Kamigyo~Higashiyama, Kyoto
Finding the Best Supporting Actors for Cooking

This article was originally published in the Fall/Winter 2021-2022 issue of The ROYAL.
All products, services, and prices are subject to change.

An Excursion from RIHGA Royal Hotel Kyoto and RIHGA Gran Kyoto

Sawai Shoyu Honten

Traditional Japanese cuisine is listed as an Intangible Cultural Heritage, and its roots can be traced back to Kyoto’s Chakaiseki (a meal served before a tea ceremony) and Shojin Ryori (Buddhist cuisine). As the birthplace of Japanese cuisine, Kyoto is home to numerous shops with rich histories, offering a variety of seasonings like soy sauce, Miso (soybean paste), vinegar, and others necessary to bring out the natural colors and flavors of the ingredients. Let’s walk through the streets of Kyoto with Sugimoto Kyoko, a Kyoto-based writer, to explore Kyoto’s flavors and history.

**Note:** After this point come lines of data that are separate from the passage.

(** [data["edges"]["node"]], given another value *)
Definition update_node (f : list (string * json) → list (string * json)) (data : list (string * json)) : list (string * json) :=
  let edges := dict_of (dget data "edges") in
  dict_set data "edges" (JDict (dict_set edges "node" (JDict (f (dict_of (dget edges "node")))))).
(** [generate_query_data] *)
Definition generate_query_data (filters : list (string * json)) (offset limit : option Z) (include exclude : list string)
    (fragment prefetch_relationships partial_match : bool) (schema : BaseNodeSchema) : Exec SchemaCache (list (string * json)) :=
  data ← lift (generate_query_data_init filters offset limit include exclude partial_match);
  node ← generate_query_data_node (mkSelection include exclude true false) prefetch_relationships schema;
  let data := update_node (λ d, dict_update d node) data in
  data ← (match bs_class schema with
          | GenericSchema used_by =>
              if fragment then
                fold_exec (λ data child,
                  child_schema ← get server child default_branch false;
                  let exclude_parent := attribute_names schema ++ relationship_names schema in
                  let exclude_child := (compare_lists include exclude_parent).2 ++ exclude in
                  child_data ← generate_query_data_node (mkSelection include exclude_child false true) prefetch_relationships child_schema;
                  mret (match child_data with [] => data | _ => update_node (λ d, dict_set d ("...on " +:+ child) (JDict child_data)) data end))
                  data used_by
              else mret data
          | _ => mret data
          end);
  mret [(kind schema, JDict data)].
End queries.

(** ** What is asked for *)

#[local] Abbreviation written := (GEnum "None").
Definition sel_name (s : selection) : string := match s with Sel _ name _ _ => name end.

Photography by Yoshida Akihito

Kyoto Seasonings, the “Guardian Gods” of My Kitchen

Sawai Shoyu Honten
Founded in 1879. Sawai Shoyu Honten’s store building is a traditional Kyoto merchant house composed of Machiya (a wooden townhouse) with Mushikomado (a window with a lattice) and a white-walled earthen storehouse, Dozo.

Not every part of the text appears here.